苹果在发布会前紧急发布iOS 14.8正式版

今夜就要与 iPhone 13 见面了，以为下一步就直接是 iOS 15RC 版了，没想到苹果猛一个回首掏，在今天凌晨推送了 iOS 14.8 正式版，版本号为【18H17】。

这次的更新没有任何的新功能，官方表示“提供了重要的安全性更新，建议所有用户安装”，苹果的安全支持文件概述了针对可能已经被利用的问题实施的两项主要修复措施：

第一个是 CoreGraphics 错误，可能允许恶意制作的 PDF 导致任意代码执行；另一个是 WebKit 漏洞，允许恶意制作的 Web 内容执行代码。

这第一个漏洞也是苹果工程师一直在夜以继日修复的一个关键漏洞，上周，公民实验室(The Citizen Lab)向苹果公司报告了一项针对苹果图像渲染库的新 iMessage 零点击漏洞，这个名为 FORCEDENTRY 的漏洞可以用 Pegasus 间谍软件感染 iPhone、iPad、Apple Watch 或 Mac 电脑，除了可以访问短信、电话和电子邮件外，还可以访问摄像头和麦克风。

FORCEDENTRY 是由以色列监控公司 NSO Group 发布，用于攻击世界各地的记者、律师和人权活动人士，公民实验室在分析了一位沙特活动人士的‌ iPhone‌ 后发现了它，当时，NSO 的 5 万多名客户的数据库被公开。

细节在 9 月 7 日被告知苹果公司，苹果花了一周时间修复了这个漏洞。
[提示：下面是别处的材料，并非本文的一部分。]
(** [m * 10^e] rounded.  A negative exponent is a division, rounded once
    from the exact quotient and remainder. *)
Definition round_decimal (neg : bool) (m e : Z) : float64 :=
  if m =? 0 then S754_zero neg
  else if emax <? e then S754_infinity neg
  else if e + Z.log2 m + 1 <? - 2 * emax then S754_zero neg
  else if 0 <=? e then
    binary_normalize prec emax (if neg then - (m * 10 ^ e) else m * 10 ^ e) 0 neg
  else
    let '(q, e', loc) := SFdiv_core_binary prec emax m 0 (10 ^ (- e)) 0 in
    binary_round_aux prec emax neg q e' loc.

Definition round_literal (x : literal) : float64 :=
  if l_hex x then round_binary (l_neg x) (l_mant x) (l_exp x)
  else round_decimal (l_neg x) (l_mant x) (l_exp x).

End Round.

(** A binary32 value as the binary64 that equals it. *)
Definition widen (x : float64) : float64 :=
  match x with
  | S754_finite s m e =>
      binary_normalize f64_prec f64_emax (if s then Z.neg m else Z.pos m) e s
  | _ => x
  end.

(** ** [ParseFloat] *)

Definition parse_float (s : string) (bitSize : Z) : float64 * option NumError :=
  let l := chars s in
  match special l with
  | Some x => (x, None)
  | None =>
      match readFloat l with
      | None => (f64_zero, Some ErrSyntax)
      | Some x =>
          let v := if bitSize =? 32 then widen (round_literal 24 128 x)
                   else round_literal f64_prec f64_emax x in
          (v, range_error v)
      end
  end.

(** ** Digits are scanned to their value *)

Section DigitStrings.

Lemma is_digit_code c : is_digit c = true -> 48 <= code c <= 57.
Proof. unfold is_digit. lia. Qed.

(** A digit is its own lower case, so it is no letter. *)
Lemma lower_digit c : is_digit c = true -> lower c = c.
Proof.
  intros Hc. apply is_digit_code in Hc. unfold lower, code in *.
  rewrite <- (ascii_N_embedding c) at 2. f_equal.
  pose proof (N_ascii_bounded c).
  destruct (N_of_ascii c) as [|p] eqn:E; [lia|].
  do 6 (destruct p as [p|p|]; try lia); reflexivity.
Qed.

Lemma digit_not_letter c w :
  is_digit c = true -> 97 <= code w -> Ascii.eqb (lower c) w = false.
Proof.
  intros Hc Hw. rewrite lower_digit by done. apply Ascii.eqb_neq.
  intros ->. apply is_digit_code in Hc. lia.
Qed.

Lemma scan_mantissa_digits s : forall st n,
  m_sawdot st = false ->
  digits_value_from (m_val st) s = Some n ->
  scan_mantissa false st (chars s) =
  (Mantissa n (m_frac st) false (m_sawdigits st || negb (String.eqb s ""))
            (m_underscores st), []).
Proof.
  induction s as [|c s IH]; simpl; intros st n Hdot Hs.
  - simplify_eq. destruct st; simpl in *. by rewrite Hdot, orb_false_r.
  - destruct (is_digit c) eqn:Hc; [|done].
    pose proof (is_digit_code c Hc).
    destruct (Z.eqb_spec (code c) 95); [lia|].
    destruct (Z.eqb_spec (code c) 46); [lia|].
    rewrite (IH (push_digit 10 (digit_value c) st) n);
      unfold push_digit; simpl; rewrite ?Hdot; try done.
    by rewrite orb_true_r.
Qed.

Lemma special_digit c l : is_digit c = true -> special (c :: l) = None.
Proof.
  intros Hc. pose proof (is_digit_code c Hc). unfold special, is_inf_word.
  destruct (Z.eqb_spec (code c) 43); [lia|].
  destruct (Z.eqb_spec (code c) 45); [lia|].
  simpl. rewrite !digit_not_letter by (done || (vm_compute; discriminate)).
  done.
Qed.

Lemma hex_prefix_digits c s n :
  digits_value_from n (String c s) = None \/ hex_prefix (chars (String c s)) = None.
Proof.
  simpl. destruct (is_digit c) eqn:Hc; [|by left].
  destruct s as [|x s]; [by right|]. simpl.
  destruct (is_digit x) eqn:Hx; [|by left]. right.
  destruct (chars s); [done|].
  rewrite (digit_not_letter x) by (done || (vm_compute; discriminate)).
  by rewrite andb_false_r.
Qed.

Lemma readFloat_digits s n :
  digits_value s = Some n -> readFloat (chars s) = Some (Literal false false n 0).
Proof.
  destruct s as [|c s]; [done|]. unfold digits_value. intros Hs.
  destruct (hex_prefix_digits c s 0) as [Hn|Hhex]; [congruence|].
  assert (Hc : is_digit c = true) by (simpl in Hs; by destruct (is_digit c)).
  pose proof (is_digit_code c Hc).
  unfold readFloat.
  assert (strip_sign (chars (String c s)) = (false, chars (String c s))) as ->.
  { simpl. destruct (Z.eqb_spec (code c) 43); [lia|].
    by destruct (Z.eqb_spec (code c) 45); [lia|]. }
  rewrite Hhex, (scan_mantissa_digits (String c s) mantissa0 n) by done.
  reflexivity.
Qed.

Lemma round_decimal_integer prec emax n :
  0 < emax -> 0 <= n ->
  round_decimal prec emax false n 0 = binary_normalize prec emax n 0 false.
Proof.
  intros Hemax Hn. unfold round_decimal.
  destruct (Z.eqb_spec n 0) as [->|Hn0]; [done|].
  destruct (Z.ltb_spec emax 0); [lia|].
  pose proof (Z.log2_nonneg n).
  destruct (Z.ltb_spec (0 + Z.log2 n + 1) (- 2 * emax)); [lia|].
  simpl. by rewrite Z.mul_1_r.
Qed.

End DigitStrings.

(** ** Only characters of the alphabet are consumed *)

Section Alphabet.

(** [consumed l rest]: the scanner went from [l] to [rest] over
    characters of the alphabet of literals. *)
Definition consumed (l rest : list ascii) : Prop :=
  exists pre, l = pre ++ rest /\ Forall (fun c => float_char c = true) pre.

Lemma consumed_refl l : consumed l l.
Proof. by exists []. Qed.

Lemma consumed_step c l rest :
  float_char c = true -> consumed l rest -> consumed (c :: l) rest.
Proof. intros Hc (pre & -> & Hpre). exists (c :: pre). by split; [|constructor]. Qed.

Lemma consumed_trans l1 l2 l3 : consumed l1 l2 -> consumed l2 l3 -> consumed l1 l3.
Proof.
  intros (p1 & -> & H1) (p2 & -> & H2). exists (p1 ++ p2).
  split; [by rewrite app_assoc | by apply Forall_app].
Qed.

Lemma consumed_all l : consumed l [] -> Forall (fun c => float_char c = true) l.
Proof. intros (pre & -> & Hpre). by rewrite app_nil_r. Qed.

Lemma float_char_digit c : is_digit c = true -> float_char c = true.
Proof. unfold float_char. by intros ->. Qed.

Lemma float_char_code c :
  code c = 43 \/ code c = 45 \/ code c = 46 \/ code c = 95 -> float_char c = true.
Proof.
  unfold float_char.
  intros [E|[E|[E|E]]]; rewrite E; simpl; by rewrite ?orb_true_r.
Qed.

Lemma float_char_letter c :
  97 <= code (lower c) <= 122 -> float_char c = true.
Proof.
  intros Hc. unfold float_char.
  destruct (Z.leb_spec 97 (code (lower c))); [|lia].
  destruct (Z.leb_spec (code (lower c)) 122); [|lia].
  by rewrite !orb_true_r.
Qed.

Lemma float_char_lower c w :
  Ascii.eqb (lower c) w = true -> 97 <= code w <= 122 -> float_char c = true.
Proof. intros E%Ascii.eqb_eq Hw. apply float_char_letter. by rewrite E. Qed.

Lemma float_char_hex c : is_hex_letter c = true -> float_char c = true.
Proof. unfold is_hex_letter. intros Hc. apply float_char_letter. lia. Qed.

#[local] Hint Resolve consumed_refl consumed_step float_char_digit
  float_char_hex : go.

Definition is_lower_letter (w : ascii) : bool := (97 <=? code w) && (code w <=? 122).

Lemma fold_eq_alphabet word : forall l,
  forallb is_lower_letter word = true ->
  fold_eq l word = true -> Forall (fun c => float_char c = true) l.
Proof.
  induction word as [|w word IH]; intros [|c l]; simpl; try done.
  intros [Hw Hword]%andb_true_iff [Hc Hl]%andb_true_iff.
  constructor; [|by apply IH].
  eapply float_char_lower; [exact Hc|]. unfold is_lower_letter in Hw. lia.
Qed.

Lemma is_inf_word_alphabet l :
  is_inf_word l = true -> Forall (fun c => float_char c = true) l.
Proof.
  unfold is_inf_word.
  intros [H|H]%orb_true_iff; by eapply fold_eq_alphabet; [|exact H].
Qed.

Lemma special_alphabet l x :
  special l = Some x -> Forall (fun c => float_char c = true) l.
Proof.
  destruct l as [|c l]; [done|]. unfold special.
  destruct (Z.eqb_spec (code c) 43) as [H43|_].
  { destruct (is_inf_word l) eqn:Hl; [|done]. intros _.
    constructor; [apply float_char_code; auto | by apply is_inf_word_alphabet]. }
  destruct (Z.eqb_spec (code c) 45) as [H45|_].
  { destruct (is_inf_word l) eqn:Hl; [|done]. intros _.
    constructor; [apply float_char_code; auto | by apply is_inf_word_alphabet]. }
  destruct (is_inf_word (c :: l)) eqn:Hinf; [intros _; by apply is_inf_word_alphabet|].
  destruct (fold_eq (c :: l) (chars "nan")) eqn:Hnan; [|done].
  intros _. by eapply fold_eq_alphabet; [|exact Hnan].
Qed.
(* ===== verification/Http.v ===== *)
(** * Http: requests, responses and the outcomes of a round trip

    The part of [net/http] that [Collect] touches: [http.NewRequest],
    [Header.Add], [Client.Do], and a response body that is read and
    closed.  [http.NewRequest] fails exactly when [url.Parse] refuses the
    URL; the class [NetUrl] states the two facts about [url.Parse] the
    theorems need, and [go_url] is a reference instance that checks
    control bytes and percent escapes.

    A round trip has three outcomes, which the documentation of
    [Client.Do] distinguishes: a response and no error; an error and no
    response; and, when the redirect policy stops the request, both a
    response whose body is already closed and an error. *)

From S2P Require Import Prelude GoMonad Strconv.

#[local] Open Scope Z_scope.

(** ** Requests *)

Record Request : Type := mkRequest {
  req_method : string;
  req_url : string;
  req_header : list (string * string);
}.

#[export] Instance Request_eq_dec : EqDecision Request.
Proof. solve_decision. Defined.

(** [Header.Add] of a key in canonical form: one more value for it. *)
Definition Header_Add (req : Request) (key value : string) : Request :=
  mkRequest (req_method req) (req_url req) (req_header req ++ [(key, value)]).

(** ** URLs *)

(** A control byte: below the space, or DEL. *)
Definition is_ctl (c : ascii) : bool := (code c <? 32) || (code c =? 127).

Definition has_ctl (s : string) : bool := existsb is_ctl (chars s).

(** Letters, digits and [-], [.], [_], [~]: never escaped in a URL. *)
Definition is_unreserved (c : ascii) : bool :=
  ((97 <=? code (lower c)) && (code (lower c) <=? 122))
  || is_digit c
  || (code c =? 45) || (code c =? 46) || (code c =? 95) || (code c =? 126).

(** A path of unreserved characters and slashes. *)
Definition is_plain_path (s : string) : bool :=
  forallb (fun c => is_unreserved c || (code c =? 47)) (chars s).

(** A host name of unreserved characters. *)
Definition is_plain_host (s : string) : bool :=
  negb (String.eqb s "") && forallb is_unreserved (chars s).

Class NetUrl : Type := {
  (** Does [url.Parse] accept the string? *)
  url_parses : string -> bool;
  url_parses_ctl s : has_ctl s = true -> url_parses s = false;
  url_parses_plain host path :
    is_plain_host host = true -> is_plain_path path = true ->
    url_parses ("https://" +:+ host +:+ "/" +:+ path) = true;
}.

Definition errInvalidURL (url : string) : error :=
  "parse " +:+ dquote +:+ url +:+ dquote +:+ ": invalid URL".

(** The methods [http.NewRequest] accepts: tokens of RFC 7230.  The
    exporter only asks for [GET]. *)
Definition valid_method (m : string) : bool :=
  negb (String.eqb m "") &&
  forallb (fun c => ((97 <=? code (lower c)) && (code (lower c) <=? 122))
                    || is_digit c) (chars m).

(** [http.NewRequest(method, url, nil)]: a request with no header, or
    nil and an error. *)
Definition NewRequest `{NetUrl} (method url : string)
  : option Request * option error :=
  if negb (valid_method method) then
    (None, Some ("net/http: invalid method " +:+ dquote +:+ method +:+ dquote))
  else if url_parses url then (Some (mkRequest method url []), None)
  else (None, Some (errInvalidURL url)).

(** ** Responses *)

(** What reading a body to its end gives: the bytes received, and the
    error that ended the read if it was not the end of the body. *)
Record Body : Type := mkBody {
  body_data : string;
  body_err : option error;
}.

Record Response : Type := mkResponse {
  StatusCode : Z;
  resp_body : Body;
}.

#[export] Instance Body_eq_dec : EqDecision Body.
Proof. solve_decision. Defined.

#[export] Instance Response_eq_dec : EqDecision Response.
Proof. solve_decision. Defined.

(** The outcomes of [Client.Do]. *)
Inductive DoResult : Type :=
| DoOk (resp : Response)
| DoErr (err : error)
| DoRedirectErr (resp : Response) (err : error).

(** [http.Client]: the exporter sets no field, so there is no timeout. *)
Record Client : Type := mkClient {
  Timeout : Z;
}.

#[export] Instance Client_eq_dec : EqDecision Client.
Proof. solve_decision. Defined.

Definition errBodyClosed : error := "http: read on closed response body".

(** ** Properties of [NewRequest] *)

Section NewRequest.
Context `{NetUrl}.

Lemma NewRequest_ok method url :
  valid_method method = true -> url_parses url = true ->
  NewRequest method url = (Some (mkRequest method url []), None).
Proof. unfold NewRequest. by intros -> ->. Qed.

Lemma NewRequest_bad_url method url :
  valid_method method = true -> url_parses url = false ->
  NewRequest method url = (None, Some (errInvalidURL url)).
Proof. unfold NewRequest. by intros -> ->. Qed.

(** Exactly one of request and error is nil. *)
Lemma NewRequest_xor method url :
  is_Some (fst (NewRequest method url)) <-> snd (NewRequest method url) = None.
Proof.
  unfold NewRequest.
  destruct (valid_method method); simpl; [|split; [by intros []|done]].
  destruct (url_parses url); simpl; split; try done; by intros [].
Qed.

End NewRequest.

(** ** A reference instance of [NetUrl] *)

(** Percent escapes: every [%] is followed by two hexadecimal digits. *)
Fixpoint escapes_ok (l : list ascii) : bool :=
  match l with
  | [] => true
  | c :: l' =>
      if code c =? 37 then
        match l' with
        | h1 :: h2 :: l'' =>
            (is_digit h1 || is_hex_letter h1) && (is_digit h2 || is_hex_letter h2)
            && escapes_ok l''
        | _ => false
        end
      else escapes_ok l'
  end.

Definition parse_ok (s : string) : bool :=
  negb (has_ctl s) && escapes_ok (chars s).

Section Reference.

(** An unreserved character or a slash is no control byte and no [%]. *)
Definition is_harmless (c : ascii) : bool := negb (is_ctl c) && negb (code c =? 37).

Lemma unreserved_harmless c :
  is_unreserved c || (code c =? 47) = true -> is_harmless c = true.
Proof.
  revert c. enough (forall c, implb (is_unreserved c || (code c =? 47)) (is_harmless c) = true) as Hall.
  { intros c Hc. specialize (Hall c). by rewrite Hc in Hall. }
  by_ascii.
Qed.

Lemma harmless_parse_ok s :
  forallb is_harmless (chars s) = true -> parse_ok s = true.
Proof.
  unfold parse_ok, has_ctl. induction (chars s) as [|c l IH]; [done|]. simpl.
  intros [Hc Hl]%andb_true_iff. unfold is_harmless in Hc.
  apply andb_true_iff in Hc as [Hctl Hpct]. apply negb_true_iff in Hctl, Hpct.
  rewrite Hctl, Hpct. by apply IH.
Qed.

Lemma forallb_impl {A} (P Q : A -> bool) l :
  (forall x, P x = true -> Q x = true) -> forallb P l = true -> forallb Q l = true.
Proof. rewrite !forallb_forall. auto. Qed.

Lemma parse_ok_plain host path :
  is_plain_host host = true -> is_plain_path path = true ->
  parse_ok ("https://" +:+ host +:+ "/" +:+ path) = true.
Proof.
  unfold is_plain_host, is_plain_path. intros [_ Hh]%andb_true_iff Hp.
  apply harmless_parse_ok. rewrite !chars_app, !forallb_app.
  repeat (apply andb_true_iff; split); try done.
  - eapply forallb_impl; [|exact Hh]. intros c Hc. apply unreserved_harmless.
    by rewrite Hc.
  - eapply forallb_impl; [|exact Hp]. apply unreserved_harmless.
Qed.

#[export] Instance go_url : NetUrl := {|
  url_parses := parse_ok;
  url_parses_ctl s Hs := ltac:(unfold parse_ok; by rewrite Hs);
  url_parses_plain := parse_ok_plain;
|}.

End Reference.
据公民实验室称，强制进入设备这个问题至少从 2021 年 2 月就开始了。苹果将修复程序列示为 CVE-2021-30860，并将其描述为恶意制作的 PDF 文件，可能导致任意代码执行。

Pegasus 间谍软件之所以引人注目，是因为它绕过了苹果 iOS 14 发布时，为 iMessage 提供的特殊保护程序 BlastDoor，BlastDoor 是一个用于 Messages 的沙箱安全系统，旨在防止像 Pegasus 这样的漏洞，但它仍在开发中。

iOS 15 预计将在 iPhone 13 发售时正式发布，但苹果表示，如果用户不想升级 iOS 15，可以继续使用 iOS 14，也将陆续获得小的安全性更新，但如果想要享受新功能，只能升级到 iOS 15。